**WORK TO BE COMPLETED**
Once you find the line with "Definition conclusion_value (c" in the data that follows, repeat it and every line after it exactly, through the line with "ca_record_url : option".

[EXCERPTED DATA — start]

Inductive dep_milestone := Integrated | Accepted.
#[export] Instance dep_milestone_eq_dec : EqDecision dep_milestone.
Proof. solve_decision. Defined.
Definition dep_milestone_value (m : dep_milestone) : list Z :=
  match m with Integrated => "integrated" | Accepted => "accepted" end.

Record DeliveryDependency := {
  dd_ticket_id : uuid; dd_contract_revision : Z; dd_attempt : Z; dd_milestone : dep_milestone }.

#[export] Instance DeliveryDependency_eq_dec : EqDecision DeliveryDependency.
Proof. solve_decision. Defined.

(** The identity tuple of a dependency. *)
Definition dep_identity := (uuid * Z * Z * dep_milestone)%type.
Definition dd_identity (d : DeliveryDependency) : dep_identity :=
  (dd_ticket_id d, dd_contract_revision d, dd_attempt d, dd_milestone d).

Inductive acceptance_mode := Automatic | Explicit.
#[export] Instance acceptance_mode_eq_dec : EqDecision acceptance_mode.
Proof. solve_decision. Defined.
Definition acceptance_mode_value (m : acceptance_mode) : list Z :=
  match m with Automatic => "automatic" | Explicit => "explicit" end.

Record ContractRevision := {
  cr_objective : list Z;
  cr_constraints : list (list Z);
  cr_acceptance_criteria : list (list Z);
  cr_priority : Z;
  cr_context_refs : list PinnedContextReference;
  cr_dependencies : list DeliveryDependency;
  cr_deliverables : list Deliverable;
  cr_acceptance_mode : acceptance_mode;
  cr_ticket_id : uuid;
  cr_contract_revision : Z;
  cr_content_digest : option (list Z);
  cr_author_project : list Z;
  cr_created_at : datetime;
  cr_amendment_reason : option (list Z) }.

(** ** The content projection and its digest *)

Definition opt_val {A} (f : A -> pyval) (o : option A) : pyval :=
  match o with Some x => f x | None => PNone end.

Definition check_payload (c : RequiredCheck) : pyval :=
  PDict [(KStr "kind", PStr (check_kind_value (rq_kind c))); (KStr "name", PStr (rq_name c));
         (KStr "app_slug", opt_val PStr (rq_app_slug c));
         (KStr "provider_id", opt_val PInt (rq_provider_id c))].

(** [repository] is dropped: the identity of the repository is its number. *)
Definition deliverable_payload (d : Deliverable) : cres pyval :=
  match dl_repository_id d with
  | Some repository_id =>
      if repository_id <=? 0 then Err EUnsupported else
      Ok (PDict [(KStr "key", PStr (dl_key d)); (KStr "repository_id", PInt repository_id);
           (KStr "target_branch", PStr (dl_target_branch d));
           (KStr "required_checks", PList (map check_payload (dl_required_checks d)));
           (KStr "no_checks_reason", opt_val PStr (dl_no_checks_reason d));
           (KStr "review", PDict
              [(KStr "required_approvals", PInt (required_approvals (dl_review d)));
               (KStr "allowed_reviewers", PList (map PStr (allowed_reviewers (dl_review d))))])])
  | None => Err EUnsupported
  end.

Definition reference_payload (r : PinnedContextReference) : pyval :=
  match r with
  | PinnedBrainEntityReference t id required snapshot digest =>
      PDict [(KStr "kind", PStr "brain_entity"); (KStr "entity_type", PStr (entity_type_value t));
             (KStr "entity_id", PStr (uuid_str id)); (KStr "required", PBool required);
             (KStr "content_snapshot", PStr snapshot); (KStr "content_digest", PStr digest)]
  | RepositoryDocumentReference repo sha path required =>
      PDict [(KStr "kind", PStr "repository_document"); (KStr "repository_id", PInt repo);
             (KStr "sha", PStr sha); (KStr "path", PStr path); (KStr "required", PBool required)]
  | UrlReference url required =>
      PDict [(KStr "kind", PStr "url"); (KStr "url", PStr url); (KStr "required", PBool required)]
  end.

Definition dependency_payload (d : DeliveryDependency) : pyval :=
  PDict [(KStr "ticket_id", PStr (uuid_str (dd_ticket_id d)));
         (KStr "contract_revision", PInt (dd_contract_revision d));
         (KStr "attempt", PInt (dd_attempt d));
         (KStr "milestone", PStr (dep_milestone_value (dd_milestone d)))].

Definition contract_content_payload (c : ContractRevision) : cres pyval :=
  deliverables ← mapM_r deliverable_payload (cr_deliverables c);
  Ok (PDict [(KStr "schema_version", PInt 1);
             (KStr "objective", PStr (cr_objective c));
             (KStr "constraints", PList (map PStr (cr_constraints c)));
             (KStr "acceptance_criteria", PList (map PStr (cr_acceptance_criteria c)));
             (KStr "priority", PInt (cr_priority c));
             (KStr "context_refs", PList (map reference_payload (cr_context_refs c)));
             (KStr "dependencies", PList (map dependency_payload (cr_dependencies c)));
             (KStr "deliverables", PList deliverables);
             (KStr "acceptance_mode", PStr (acceptance_mode_value (cr_acceptance_mode c)))]).

Definition contract_digest (c : ContractRevision) : cres (list Z) :=
  payload ← contract_content_payload c; canonical_digest payload DContract.

(** The rules of [ContractInput] and [ContractRevision], the payload size apart. *)
Definition contract_content_ok (c : ContractRevision) : bool :=
  len_between 1 8000 (cr_objective c) && no_surrogates (cr_objective c) &&
  (lenZ (cr_constraints c) <=? 200) && all no_surrogates (cr_constraints c) &&
  (lenZ (cr_acceptance_criteria c) <=? 200) && all no_surrogates (cr_acceptance_criteria c) &&
  (0 <=? cr_priority c) && (cr_priority c <=? 10000) &&
  (lenZ (cr_context_refs c) <=? 32) && all PinnedContextReference_ok (cr_context_refs c) &&
  (lenZ (cr_dependencies c) <=? 32) &&
  all (fun d => (0 <? dd_contract_revision d) && (0 <? dd_attempt d)) (cr_dependencies c) &&
  (1 <=? lenZ (cr_deliverables c)) && (lenZ (cr_deliverables c) <=? 20) &&
  all Deliverable_ok (cr_deliverables c) &&
  unique (map dl_key (cr_deliverables c)) && unique (map dd_identity (cr_dependencies c)).

Definition ContractRevision_ok (c : ContractRevision) : bool :=
  contract_content_ok c && (0 <? cr_contract_revision c) &&
  len_between 1 50 (cr_author_project c) && no_surrogates (cr_author_project c) &&
  opt_ok (fun s => len_between 1 4000 s && no_surrogates s) (cr_amendment_reason c) &&
  negb (any (fun d => bool_decide (dl_repository_id d = None)) (cr_deliverables c)) &&
  negb (any (fun d => dd_ticket_id d =? cr_ticket_id c) (cr_dependencies c)) &&
  negb ((1 <? cr_contract_revision c) && bool_decide (cr_amendment_reason c = None)) &&
  match contract_digest c, cr_content_digest c with
  | Ok expected, Some stored => bool_decide (stored = expected)
  | Ok _, None => true
  | Err _, _ => false
  end.

(** ** Bindings and observations *)

Inductive binding_state := Proposed | Observed.
#[export] Instance binding_state_eq_dec : EqDecision binding_state.
Proof. solve_decision. Defined.

Record ArtifactBinding := {
  ab_id : uuid;
  ab_ticket_id : uuid;
  ab_contract_revision : Z;
  ab_attempt : Z;
  ab_deliverable_key : list Z;
  ab_repository_id : Z;
  ab_pr_number : Z;
  ab_state : binding_state;
  ab_head_sha : option (list Z);
  ab_base_sha : option (list Z);
  ab_integration_sha : option (list Z);
  ab_binding_version : Z }.

Definition ArtifactBinding_ok (b : ArtifactBinding) : bool :=
  (0 <? ab_contract_revision b) && (0 <? ab_attempt b) && len_between 1 64 (ab_deliverable_key b) &&
  no_surrogates (ab_deliverable_key b) && fullmatch _KEY_RE (ab_deliverable_key b) &&
  (0 <? ab_repository_id b) && (0 <? ab_pr_number b) && (0 <? ab_binding_version b) &&
  opt_ok _validate_sha (ab_head_sha b) && opt_ok _validate_sha (ab_base_sha b) &&
  opt_ok _validate_sha (ab_integration_sha b) &&
  match ab_state b with
  | Proposed => bool_decide (ab_head_sha b = None) && bool_decide (ab_base_sha b = None) &&
                bool_decide (ab_integration_sha b = None)
  | Observed => negb (bool_decide (ab_head_sha b = None)) && negb (bool_decide (ab_base_sha b = None))
  end.

Inductive conclusion := Success | Failure | Pending | Skipped | Neutral | Cancelled.
#[export] Instance conclusion_eq_dec : EqDecision conclusion.
Proof. solve_decision. Defined.
Definition conclusion_value (c : conclusion) : list Z :=
  match c with Success => "success" | Failure => "failure" | Pending => "pending"
             | Skipped => "skipped" | Neutral => "neutral" | Cancelled => "cancelled" end.

Record CheckAttempt := {
  ca_record_id : Z;
  ca_provider_id : Z;
  ca_kind : check_kind;
  ca_name : list Z;
  ca_app_slug : option (list Z);
  ca_head_sha : list Z;
  ca_conclusion : conclusion;
  ca_started_at : option datetime;
  ca_completed_at : option datetime;
  ca_check_suite_id : option Z;
  ca_record_url : option (list Z) }.

Definition CheckAttempt_ok (c : CheckAttempt) : bool :=
  (0 <? ca_record_id c) && (0 <? ca_provider_id c) && len_between 1 200 (ca_name c) &&
  opt_ok (len_between 1 200) (ca_app_slug c) && _validate_sha (ca_head_sha c) &&
  opt_ok dt_aware (ca_started_at c) && opt_ok dt_aware (ca_completed_at c) &&
  opt_ok (Z.ltb 0) (ca_check_suite_id c) && opt_ok (len_between 1 2048) (ca_record_url c).

Inductive review_decision := Approved | ChangesRequested | Dismissed | Commented.
#[export] Instance review_decision_eq_dec : EqDecision review_decision.
Proof. solve_decision. Defined.

Record ReviewEvidence := {
  re_record_id : Z;
  re_provider_id : Z;
  re_reviewer : list Z;
  re_head_sha : list Z;
  re_decision : review_decision;
  re_submitted_at : datetime;
  re_record_url : option (list Z) }.

Definition ReviewEvidence_ok (r : ReviewEvidence) : bool :=
  (0 <? re_record_id r) && (0 <? re_provider_id r) && len_between 1 200 (re_reviewer r) &&
  _validate_sha (re_head_sha r) && dt_aware (re_submitted_at r) &&
  opt_ok (len_between 1 2048) (re_record_url r).

Record SyntheticMergeAssociation := { sm_synthetic_sha : list Z; sm_head_sha : list Z; sm_base_sha : list Z }.

Definition SyntheticMergeAssociation_ok (m : SyntheticMergeAssociation) : bool :=
  _validate_sha (sm_synthetic_sha m) && _validate_sha (sm_head_sha m) && _validate_sha (sm_base_sha m).

Inductive pr_state := PrOpen | PrMerged | PrClosed.
#[export] Instance pr_state_eq_dec : EqDecision pr_state.
Proof. solve_decision. Defined.

Record PullRequestEvidence := {
  pe_provider_id : Z;
  pe_repository_id : Z;
  pe_pr_number : Z;
  pe_author_id : list Z;
  pe_head_repository_id : Z;
  pe_head_sha : list Z;
  pe_base_sha : list Z;
  pe_base_ref : list Z;
  pe_integration_sha : option (list Z);
  pe_state : pr_state;
  pe_draft : bool;
  pe_mergeable : option bool;
  pe_complete : bool;
  pe_checks : list CheckAttempt;
  pe_reviews : list ReviewEvidence;
  pe_synthetic_merges : list SyntheticMergeAssociation;
  pe_integration_revision : option (list Z);
  pe_collected_at : datetime }.

Definition PullRequestEvidence_ok (e : PullRequestEvidence) : bool :=
  (0 <? pe_provider_id e) && (0 <? pe_repository_id e) && (0 <? pe_pr_number e) &&
  len_between 1 200 (pe_author_id e) && (0 <? pe_head_repository_id e) &&
  _validate_sha (pe_head_sha e) && _validate_sha (pe_base_sha e) &&
  len_between 1 255 (pe_base_ref e) && no_surrogates (pe_base_ref e) &&
  opt_ok _validate_sha (pe_integration_sha e) && opt_ok _validate_sha (pe_integration_revision e) &&
  (lenZ (pe_checks e) <=? 2000) && all CheckAttempt_ok (pe_checks e) &&
  (lenZ (pe_reviews e) <=? 2000) && all ReviewEvidence_ok (pe_reviews e) &&
  (lenZ (pe_synthetic_merges e) <=? 2000) && all SyntheticMergeAssociation_ok (pe_synthetic_merges e).
Lemma sorted_bindings_same : sorted_by by_key bs = sorted_by by_key bs'.
Proof. by apply sorted_by_unique. Qed.

Lemma stage_same l : _stage one l = _stage two l.
Proof.
  unfold _stage. cbn [ei_active_bindings with_rows ei_contract].
  assert (Hp : omap be_evidence bs ≡ₚ omap be_evidence bs') by by apply omap_perm.
  by rewrite (lenZ_perm _ _ Hp), (all_perm _ _ _ Hp).
Qed.

Lemma digest_same : _delivery_digest one = _delivery_digest two.
Proof.
  unfold _delivery_digest, delivery_digest. cbn [ei_active_bindings with_rows ei_contract ei_attempt].
  by rewrite sorted_bindings_same.
Qed.

Lemma payload_same health findings work digest active :
  assessment_payload one health findings work digest active =
  assessment_payload two health findings work digest active.
Proof.
  unfold assessment_payload. cbn [ei_active_bindings ei_contexts with_rows].
  by rewrite sorted_bindings_same, (sorted_by_unique cp_reference_identity cs cs' Hids Hcs).
Qed.

Lemma min_time_spec l m : min_time l = Some m -> m ∈ l /\ forall t, t ∈ l -> dt_us m <= dt_us t.
Proof.
  destruct l as [|x l]; [done|]. cbn. intros [= <-]. revert x; induction l as [|y l IH]; intros x; cbn.
  - split; [left|]. intros t [->|Ht]%elem_of_cons; [lia|by apply elem_of_nil in Ht].
  - set (z := if dt_us y <? dt_us x then y else x). destruct (IH z) as [Hin Hmin].
    assert (Hz : dt_us z <= dt_us x /\ dt_us z <= dt_us y /\ (z = x \/ z = y)).
    { unfold z. destruct (Z.ltb_spec (dt_us y) (dt_us x)); repeat split; try lia; auto. }
    pose proof (Hmin z ltac:(left)). split.
    + apply elem_of_cons in Hin as [->|Hin]; [|by do 2 right].
      destruct Hz as (_ & _ & [->| ->]); [left|right; left].
    + intros t [->|[->|Ht]%elem_of_cons]%elem_of_cons; [lia..|]. apply Hmin. by right.
Qed.

Lemma min_time_perm l k : l ≡ₚ k -> Forall (fun t => dt_aware t = true) l -> min_time l = min_time k.
Proof.
  intros Hp Ha. rewrite Forall_forall in Ha.
  destruct (min_time l) as [m|] eqn:E1, (min_time k) as [n|] eqn:E2; [| | |done].
  - apply min_time_spec in E1 as [Hm1 Hm2]. apply min_time_spec in E2 as [Hn1 Hn2].
    rewrite <- Hp in Hn1. pose proof (Hm2 n Hn1). rewrite Hp in Hm1. pose proof (Hn2 m Hm1).
    rewrite <- Hp in Hm1. pose proof (Ha m Hm1). pose proof (Ha n Hn1).
    f_equal. destruct m, n. cbn in *. f_equal; [lia|congruence].
  - destruct k; [|done]. apply Permutation_nil_r in Hp as ->. done.
  - destruct l; [|done]. apply Permutation_nil in Hp as ->. done.
Qed.

(** Adding the freshness window fails for the whole list or shifts every instant. *)
Definition shifted (n : Z) (t : datetime) : datetime := DateTime (dt_us t + n * us_per_second) (dt_aware t).
Definition in_range (n : Z) (t : datetime) : bool :=
  (0 <=? dt_us t + n * us_per_second) && (dt_us t + n * us_per_second <? max_us).

Lemma add_all n l : mapM_r (fun t => dt_add_seconds t n) l =
  if all (in_range n) l then Ok (map (shifted n) l) else Err DtOverflow.
Proof.
  induction l as [|t l IH]; [done|]. cbn -[dt_add_seconds all]. rewrite IH. unfold dt_add_seconds.
  change (all (in_range n) (t :: l)) with (in_range n t && all (in_range n) l).
  change ((0 <=? dt_us t + n * us_per_second) && (dt_us t + n * us_per_second <? max_us)) with (in_range n t).
  destruct (in_range n t); cbn; [|done]. by destruct (all (in_range n) l).
Qed.

Lemma times_same : _observation_times one = _observation_times two.
Proof.
  unfold _observation_times. cbn [ei_active_bindings ei_contexts with_rows ei_freshness_seconds].
  change (required_documents two) with (required_documents one).
  set (required := map context_reference_identity (required_documents one)).
  set (f := fun b : BindingEvidence => _). set (g := fun p : ContextPredicate => _).
  set (l := omap f bs ++ omap g cs). set (l' := omap f bs' ++ omap g cs').
  assert (Hp : l ≡ₚ l') by (apply Permutation_app; by apply omap_perm).
  assert (Ha : Forall (fun t => dt_aware t = true) l).
  { apply Forall_app; split; apply Forall_forall; intros t (x & _ & E)%list_elem_of_omap.
    - unfold f in E. destruct (be_confirmation x) as [c|]; [|discriminate E]. cbn [mbind option_bind] in E.
      destruct (oc_evidence c); cbn [is_none orb] in E; [|discriminate E].
      destruct (dt_aware (oc_collection_finished_at c)) eqn:Ht; cbn [negb] in E; [|discriminate E].
      by injection E as <-.
    - unfold g in E. destruct (negb _ || negb _); [discriminate E|].
      destruct (cp_collection_finished_at x) as [t'|]; [|discriminate E]. cbn [mbind option_bind] in E.
      destruct (dt_aware t') eqn:Ht; [|discriminate E]. by injection E as <-. }
  rewrite !add_all, (all_perm _ _ _ Hp).
  assert (Hmin : min_time l = min_time l') by by apply min_time_perm.
  assert (Hmin' : min_time (map (shifted (ei_freshness_seconds i)) l) = min_time (map (shifted (ei_freshness_seconds i)) l')).
  { apply min_time_perm; [by rewrite Hp|]. apply Forall_fmap. eapply Forall_impl; [exact Ha|done]. }
  destruct l as [|t l]; destruct l' as [|t' l'].
  - done.
  - by apply Permutation_nil in Hp.
  - by apply Permutation_nil_r in Hp.
  - destruct (all _ _); [|done]. unfold of_dt, map_err. rewrite !bind_Ok_l. by rewrite Hmin, Hmin'.
Qed.

Lemma blockers_same health hi contexts : all_blockers one health hi contexts = all_blockers two health hi contexts.
Proof.
  unfold all_blockers. rewrite deliverables_same. f_equal.
  assert (Hh : health_findings one health = health_findings two health).
  { unfold health_findings. cbn [ei_feature_enabled ei_active_bindings with_rows].
    by rewrite (lenZ_perm _ _ Hbs). }
  by rewrite Hh.
Qed.

#[local] Opaque _current_health _deliverable_findings _delivery_digest _context_findings
  _observation_times _dependency_findings canonical_digest assessment_payload all_blockers _stage.

Lemma evaluate_rows now : evaluate_delivery one now = evaluate_delivery two now.
Proof.
  unfold evaluate_delivery. destruct (ensure (dt_aware now) NaiveNow) as [u|e]; [|by rewrite (bind_Err_l e), (bind_Err_l e)].
  rewrite (bind_Ok_l u), (bind_Ok_l u).
  rewrite health_same, deliverables_same, digest_same, contexts_same, times_same.
  destruct (_delivery_digest two) as [digest|e]; [|by rewrite (bind_Err_l e), (bind_Err_l e)].
  rewrite (bind_Ok_l digest), (bind_Ok_l digest).
  destruct (of_canon (_context_findings two)) as [contexts|e]; [|by rewrite (bind_Err_l e), (bind_Err_l e)].
  rewrite (bind_Ok_l contexts), (bind_Ok_l contexts).
  change (claim_live one now) with (claim_live two now).
  destruct (claim_live two now) as [live|e] eqn:El; [|by rewrite (bind_Err_l e), (bind_Err_l e)].
  rewrite (bind_Ok_l live), (bind_Ok_l live).
  change (_matches (ei_integration_receipt one) Integration one digest)
    with (_matches (ei_integration_receipt two) Integration two digest).
  change (_matches (ei_fulfillment_receipt one) Fulfilled one digest)
    with (_matches (ei_fulfillment_receipt two) Fulfilled two digest).
  rewrite blockers_same, stage_same.
  match goal with |- (_assessment_id one ?h ?b ?w ?d ?n ≫= _) = _ =>
    assert (Hid : _assessment_id one h b w d n = _assessment_id two h b w d n) end.
  { unfold _assessment_id. change (claim_live one now) with (claim_live two now).
    rewrite El, (bind_Ok_l live), (bind_Ok_l live). by rewrite payload_same. }
  rewrite Hid. reflexivity.
Qed.
End RowOrder.

(** * Properties *)

Section EvaluatorProperties.
Context `{LocalZone}.


(**  Completion needs a receipt of exactly this delivery: when completion is
    eligible, the requirements are satisfied, the requested action fits the
    ticket's ownership, and the receipt the action calls for -- of integration for
    a resolution to be confirmed, of fulfillment otherwise -- names this ticket,
    revision, attempt, contract digest and the digest of the current evidence. *)
Theorem completion_needs_current_receipt inputs now a :
  evaluate_delivery inputs now = Ok a -> as_completion_eligible_now a = true ->
  as_requirements_satisfied a = true /\ action_valid inputs = true /\
  exists r, mr_ticket_id r = cr_ticket_id (ei_contract inputs) /\
    mr_contract_revision r = cr_contract_revision (ei_contract inputs) /\ mr_attempt r = ei_attempt inputs /\
    Some (mr_contract_digest r) = cr_content_digest (ei_contract inputs) /\
    _delivery_digest inputs = Ok (mr_delivery_digest r) /\
    if bool_decide (ei_requested_completion_action inputs ∈ [Some CrossResolve; Some SelfResolvePending])
    then ei_integration_receipt inputs = Some r /\ mr_milestone r = Integration
    else ei_fulfillment_receipt inputs = Some r /\ mr_milestone r = Fulfilled.
Proof. apply completion_inv. Qed.

(**  The finding codes are the published, closed vocabulary: every blocker and
    every deliverable finding of any assessment carries a code of
    [DELIVERY_FINDING_CODES], and both lists come in their sort order. *)
Theorem findings_are_published inputs now a : evaluate_delivery inputs now = Ok a ->
  Forall (fun f => df_code f ∈ DELIVERY_FINDING_CODES) (as_blockers a ++ as_deliverables a) /\
  StronglySorted (key_le finding_key) (as_blockers a) /\
  StronglySorted (key_le finding_key) (as_deliverables a).
Proof.
  intros (contexts & live & Hsd)%evaluate_assessed.
  destruct Hsd as [_ _ Hc _ Hd Hb _ _ _ _ _ _ _ _]. rewrite Hb, Hd. split; [|split; apply sorted_by_sorted].
  apply Forall_app_2; [|apply deliverable_findings_ok].
  apply all_blockers_ok. by eapply context_findings_ok.
Qed.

[EXCERPTED DATA — finish]

**RESPONSE AREA**
Definition conclusion_value (c : conclusion) : list Z :=
  match c with Success => "success" | Failure => "failure" | Pending => "pending"
             | Skipped => "skipped" | Neutral => "neutral" | Cancelled => "cancelled" end.

Record CheckAttempt := {
  ca_record_id : Z;
  ca_provider_id : Z;
  ca_kind : check_kind;
  ca_name : list Z;
  ca_app_slug : option (list Z);
  ca_head_sha : list Z;
  ca_conclusion : conclusion;
  ca_started_at : option datetime;
  ca_completed_at : option datetime;
  ca_check_suite_id : option Z;
  ca_record_url : option (list Z) }.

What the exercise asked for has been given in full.